Il ristorante di Alain Ducasse al Plaza Athénée ne è il più fulgido esempio. Ducasse è un mito. Il resto dev’essere all’altezza. Intanto l’impatto della sala, eclatante, nello scintillio di luci dall’alto e nei riflessi sottostanti. Bilanciato al contempo da un’elegante essenzialità ai tavoli. Un servizio che per inarrivabile mix di tecnica e spontaneità è forse il migliore esista al mondo. Le persone ai tavoli? Un bel mondo, che ambienta come sospeso nel tempo un ecosistema d’età media visibilmente più bassa rispetto a quella degli altri tristellati. Preambolo e conclusione di livello raro.

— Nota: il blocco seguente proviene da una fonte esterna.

(* ===== verification/NodeProduction.v ===== *)
(** * A node validates what another one produces

    The execution of transactions of PushTransaction with the settings of two nodes implements the interface of Production:
    a transaction that leaves a receipt in the block that is produced has the same outcome on every other node, whatever the
    settings of the two are. *)

From S2P Require Import Prelude Effects Types Asset BlockTimestamp Authority Merkle BlockHeader UndoIndex Database AuthorizationManager.
From S2P Require Import SystemContract TransactionTypes Whitelist ProtocolFeatures FeatureProofs BlockHeaderState HeaderChain ForkDatabase Fees CodeActions NodeLists.
From S2P Require Import ContractTables ChainConfig Parameters Proposals Controller Actions ActionProofs Transactions PushTransaction.
From S2P Require Import Validation BlockExecution PushTransactionProofs Production.

(** ** One transaction on two nodes *)
Section transactions.
Context `{ActionData} `{Code} `{Engine} `{TransactionData} `{ReceiptDigests}.
Context (nd nd' : node_config) (fuel : nat).
Abbreviation exec_env := (exec_env (T := packed_transaction) (C := contract_state)).
Abbreviation outcome := (outcome (T := packed_transaction) (C := contract_state)).
Abbreviation block := (building_block packed_transaction).

Context (env : exec_env) (bb' : block).
Context (Hblock : same_block (env_block env) bb') (Hreplay : bc_replay_head_time (env_context env) = None).
Abbreviation env' := (elsewhere env bb').

Lemma same_pbhs : bb_pbhs bb' = bb_pbhs (env_block env).
Proof using Hblock. by injection Hblock. Qed.

Lemma same_block_proposals : same_proposals (bc_head (env_context env)) (building (env_block env)) (building bb').
Proof using Hblock.
  injection Hblock as Hp Hs Hr _ _ _ _. split.
  - intros g r. unfold set_proposed_rate, pending_rate_of, active_rate_of. simpl. by rewrite Hp, Hr.
  - intros b g l. unfold set_proposed_producers, pending_producers, active_producers. simpl. by rewrite Hp, Hs.
Qed.

Lemma elsewhere_time : env_time env' = env_time env.
Proof using Hblock. unfold env_time. simpl. by rewrite same_pbhs. Qed.

Lemma elsewhere_env (light enforce enforce' : bool) :
  trx_env_of nd' env' light enforce' =
  validating (building bb') (nd_lists nd') (nd_key_blacklist nd') (nd_max_nonprivileged_inline_action_size nd')
    (nd_disable_all_subjective_mitigations nd') enforce' (trx_env_of nd env light enforce).
Proof using Hblock.
  unfold trx_env_of, validating. simpl. by rewrite orb_true_r, elsewhere_time.
Qed.

Lemma elsewhere_transaction (a : action) : node_transaction env' a = node_transaction env a.
Proof using Hblock. unfold node_transaction. by rewrite elsewhere_time. Qed.

Lemma failed_unchanged (e : exn) (o : outcome) : failed (env_state env) e = Ok o -> unchanged env o.
Proof. unfold failed. destruct (rethrown e); [done|]. by intros [= <-]. Qed.

(** The processor time of the receipt can be used in its place. *)
Lemma finished_cpu (c : transaction_context) (t : receipt_trx packed_transaction) (st : status_enum) (cpu : Z) (o : outcome) :
  finished c t st cpu = Ok o -> exists r, out_receipts o = [r] /\ receipt_of r = t /\ status (receipt_header r) = st /\ out_except o = None /\
    finished c t st (cpu_usage_us (receipt_header r)) = Ok o.
Proof.
  unfold finished, push_receipt. intros E. bind_ok_pairs. eexists. do 4 (split; [done|]). simpl.
  by rewrite (wrap_small 32 (u32 cpu)) by (apply wrap_fits; lia).
Qed.

Lemma finished_throws (c : transaction_context) (t : receipt_trx packed_transaction) (st : status_enum) (cpu cpu' : Z) (e : exn) :
  finished c t st cpu = Throw e -> e = transaction_exception /\ finished c t st cpu' = Throw e.
Proof. unfold finished, push_receipt. destruct (_ =? _); [done|]. by intros [= <-]. Qed.

(** *** A transaction of a user *)
Lemma pushed_elsewhere (cpu : Z) (t : packed_transaction) (o : outcome) :
  run_transaction nd fuel env false false None cpu t = Ok o ->
  confirmed_by env (trx_packed t) o (fun cpu' => run_transaction nd' fuel env' false false None cpu' t).
Proof using Hblock Hreplay.
  unfold run_transaction. rewrite Hreplay. cbn [bc_replay_head_time env_context elsewhere env_state negb].
  rewrite (elsewhere_env _ true). set (e := trx_env_of nd env false true).
  pose proof (agrees_transaction_body (building bb') (nd_lists nd') (nd_key_blacklist nd') (nd_max_nonprivileged_inline_action_size nd')
    (nd_disable_all_subjective_mitigations nd') true e same_block_proposals fuel false None false t (new_trx_context (env_state env)) I) as Hb.
  destruct (transaction_body fuel e _ _ _ _ _) as [[c [u|x]]|]; [destruct Hb as [_ ->]| |done].
  2:{ intros E%failed_unchanged. by left. }
  destruct (finished c _ _ cpu) as [o'|x] eqn:Ef; [|intros E%failed_unchanged; by left].
  apply finished_cpu in Ef as (r & Hr & Ht & _ & Hx & Ef).
  destruct (keeps_transactions nd env); intros [= <-]; [|by left]. right. exists r. rewrite Ef. split_and!; try done; [by left|].
  unfold keeps_transactions. simpl. by rewrite orb_true_r.
Qed.

(** *** The transaction of the node itself

    Its outcome is the same unless it fails for a reason that is the producer's own. *)
Lemma node_transaction_elsewhere (cpu : Z) (a : action) :
  let r := run_transaction nd fuel env false true None cpu (mk_packed (node_transaction env a) 0 None []) in
  keeps_transactions nd env = true -> (forall e, failure_of r = Some e -> failure_is_subjective e = false) ->
  run_transaction nd' fuel env' false true None cpu (mk_packed (node_transaction env' a) 0 None []) = r.
Proof using Hblock Hreplay.
  cbv zeta. rewrite elsewhere_transaction. intros Hk. unfold run_transaction. rewrite Hreplay, Hk.
  replace (keeps_transactions nd' env') with true by (unfold keeps_transactions; simpl; by rewrite orb_true_r).
  cbn [bc_replay_head_time env_context elsewhere env_state negb].
  rewrite (elsewhere_env _ false). set (e := trx_env_of nd env false false). set (t := mk_packed _ _ _ _).
  pose proof (agrees_transaction_body (building bb') (nd_lists nd') (nd_key_blacklist nd') (nd_max_nonprivileged_inline_action_size nd')
    (nd_disable_all_subjective_mitigations nd') false e same_block_proposals fuel true None false t (new_trx_context (env_state env)) I) as Hb.
  destruct (transaction_body fuel e _ _ _ _ _) as [[c [u|x]]|]; [by destruct Hb as [_ ->]| |by rewrite Hb].
  intros Hx. destruct Hb as [Hb|[c' ->]]; [|done]. unfold subjective in Hb.
  rewrite (Hx x) in Hb; [done|]. unfold failed. by destruct (rethrown x).
Qed.

(** *** A scheduled transaction *)
Lemma finished_elsewhere (c : transaction_context) (i : digest) (st : status_enum) (cpu : Z) (o : outcome) (r' : Z -> result outcome) :
  finished c (trx_id i) st cpu = Ok o -> (forall cpu', finished c (trx_id i) st cpu' = Ok o -> r' cpu' = Ok o) -> confirmed_by env (trx_id i) o r'.
Proof. intros (r & Hr & Ht & _ & Hx & Ef)%finished_cpu Hr'. right. exists r. split_and!; auto. Qed.

Lemma elsewhere_subjective (x : exn) : subjective_for env x = false -> subjective_for env' x = false.
Proof. apply subjective_wider. Qed.

Lemma hard_failure_elsewhere (cpu : Z) (i : digest) (removed : chain) (x : exn) (o : outcome) (r' : Z -> result outcome) :
  hard_failure env cpu i removed x = Ok o ->
  (subjective_for env x = false -> forall cpu', r' cpu' = hard_failure env' cpu' i removed x) -> confirmed_by env (trx_id i) o r'.
Proof.
  unfold hard_failure at 1. destruct (subjective_for env x) eqn:Es; [intros [= <-] _; by left|]. unfold push_receipt. simpl.
  intros [= <-] Hr'. right. eexists. split; [done|]. split; [done|]. split; [right; split; [done|by eexists]|]. rewrite Hr' by done.
  unfold hard_failure. rewrite elsewhere_subjective by done. unfold push_receipt. simpl.
  by rewrite (wrap_small 32 (u32 cpu)) by (apply wrap_fits; lia).
Qed.

Section scheduled.
Context (enforce enforce' : bool) (g : generated_transaction_object) (i : digest) (removed : chain).
Abbreviation e := (trx_env_of nd env false enforce).
Abbreviation e' := (trx_env_of nd' env' false enforce').

Lemma failure_elsewhere (cpu : Z) (x : exn) (o : outcome) (r' : Z -> result outcome) :
  failure fuel env e cpu i removed g x = Ok o ->
  (subjective_for env x = false -> forall cpu', r' cpu' = failure fuel env' e' cpu' i removed g x) -> confirmed_by env (trx_id i) o r'.
Proof using Hblock.
  unfold failure. destruct (rethrown x); [done|]. destruct (subjective_for env x) eqn:Es.
  { rewrite andb_false_r. intros E _. by eapply hard_failure_elsewhere; [|intros]; [done|congruence]. }
  rewrite andb_true_r. intros E Hr'. specialize (Hr' eq_refl). rewrite elsewhere_subjective, andb_true_r in Hr' by done.
  destruct (negb (sender g =? 0)); [|by eapply hard_failure_elsewhere].
  unfold onerror_transaction in Hr'. rewrite elsewhere_transaction in Hr'. fold (onerror_transaction env g) in Hr'.
  rewrite (elsewhere_env _ enforce) in Hr'.
  pose proof (agrees_onerror_body (building bb') (nd_lists nd') (nd_key_blacklist nd') (nd_max_nonprivileged_inline_action_size nd')
    (nd_disable_all_subjective_mitigations nd') enforce' e same_block_proposals fuel g (onerror_transaction env g) (new_trx_context removed) I) as Hb.
  destruct (onerror_body fuel e g _ _) as [[c [u|y]]|]; [destruct Hb as [_ Hb]; rewrite Hb in Hr'| |done].
  - destruct (finished c _ _ cpu) as [o'|y] eqn:Ef.
    + injection E as <-. eapply finished_elsewhere; [done|]. intros cpu' Ef'. by rewrite Hr', Ef'.
    + destruct (rethrown y) eqn:Ey; [done|]. eapply hard_failure_elsewhere; [done|]. intros _ cpu'.
      rewrite Hr'. destruct (finished_throws _ _ _ _ cpu' _ Ef) as [_ ->]. by rewrite Ey.
  - destruct (rethrown y) eqn:Ey; [done|]. eapply hard_failure_elsewhere; [done|]. intros Hs cpu'. rewrite Hr'.
    destruct Hb as [Hb|[c' ->]]; [|by rewrite Ey]. unfold subjective in Hb. rewrite (subjective_wider _ _ Hs) in Hb. done.
Qed.
End scheduled.

Lemma scheduled_elsewhere (cpu : Z) (i : digest) (o : outcome) :
  push_scheduled nd fuel env cpu i = Ok o -> confirmed_by env (trx_id i) o (fun cpu' => push_scheduled nd' fuel env' cpu' i).
Proof using Hblock.
  unfold push_scheduled. cbn [env_state elsewhere]. rewrite elsewhere_time. destruct (db_find_by _ _ _) as [g|]; [|done].
  destruct (db_remove _ _) as [table|x]; [|done]. cbn [mbind result_bind]. set (removed := with_auth_db _ _).
  destruct (dcd_assert _ _); [|done]. cbn [mbind result_bind].
  destruct (unpack_transaction _) as [dtrx|x]; [|done]. cbn [mbind result_bind]. destruct (expiration g <? env_time env).
  { unfold push_receipt. simpl. intros [= <-]. right. eexists. split; [done|]. split; [done|]. split; [by left|]. simpl.
    by rewrite (wrap_small 32 (u32 cpu)) by (apply wrap_fits; lia). }
  set (enf := (sender g =? 0) || _). set (enf' := (sender g =? 0) || negb (_ (nd_lists nd') _)).
  pose proof (agrees_deferred_body (building bb') (nd_lists nd') (nd_key_blacklist nd') (nd_max_nonprivileged_inline_action_size nd')
    (nd_disable_all_subjective_mitigations nd') enf' (trx_env_of nd env false enf) same_block_proposals fuel g dtrx (new_trx_context removed) I) as Hb.
  rewrite <- elsewhere_env in Hb.
  destruct (deferred_body fuel (trx_env_of nd env false enf) g dtrx _) as [[c [u|x]]|]; [destruct Hb as [_ ->]| |done].
  - destruct (finished c _ _ cpu) as [o'|x] eqn:Ef.
    + intros [= <-]. eapply finished_elsewhere; [done|]. by intros cpu' ->.
    + intros E. eapply failure_elsewhere; [done|]. intros Hs cpu'. by destruct (finished_throws _ _ _ _ cpu' _ Ef) as [_ ->].
  - intros E. eapply failure_elsewhere; [done|]. intros Hs cpu'. destruct Hb as [Hb|[c' ->]]; [|done].
    unfold subjective in Hb. rewrite (subjective_wider _ _ Hs) in Hb. done.
Qed.
End transactions.

(** ** The interface *)
Section validates.
Context `{ActionData} `{Code} `{Engine} `{TransactionData} `{ReceiptDigests}.

(** Whatever the settings of the two nodes are; a node produces in the speculative mode only. *)
Lemma node_validates (nd nd' : node_config) (fuel : nat) :
  nd_read_mode nd = SPECULATIVE -> Validates (node_execution nd fuel) (node_execution nd' fuel).
Proof.
  intros Hmode. split.
  - intros env bb' cpu t o Hb Hr Hl. cbn [push_transaction node_execution]. rewrite Hl. by apply pushed_elsewhere.
  - intros env bb' cpu i o Hb. cbn [push_scheduled_transaction node_execution]. by apply scheduled_elsewhere.
  - intros env Hr Hx. cbn [on_block node_execution] in *. unfold get_on_block_transaction in *. cbn [elsewhere env_context bc_head env_state].
    apply (node_transaction_elsewhere nd nd' fuel env (env_block env) eq_refl Hr); [|done]. unfold keeps_transactions. by rewrite bool_decide_eq_true_2.
  - intros env o. cbn [on_block node_execution]. unfold run_transaction.
    destruct (transaction_body _ _ _ _ _ _ _) as [[c [u|x]]|]; [|unfold failed; destruct (rethrown x); [done|by intros [= <-]]|done].
    destruct (keeps_transactions nd env); by intros [= <-].
  - intros r. unfold receipt_digest, node_execution. reflexivity.
Qed.
End validates.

Le portate centrali d’estrema chiarezza gustativa (e in linea con la nuova didattica dei tempi: più spazio al vegetale, nessuno alla carne), nella purezza della materia prima e nella ben studiata punteggiatura dell’accompagnamento. Vale a dire la regola dell’arte nell’eccellenza della sua espressione, ma senza grandi voli, se non nella lussuosità e relativo prezzo di qualche piatto, per la trasgressione. Indimenticabile, last but not least, il senso del dolce di Jessica Prealpato, più che pasticcera.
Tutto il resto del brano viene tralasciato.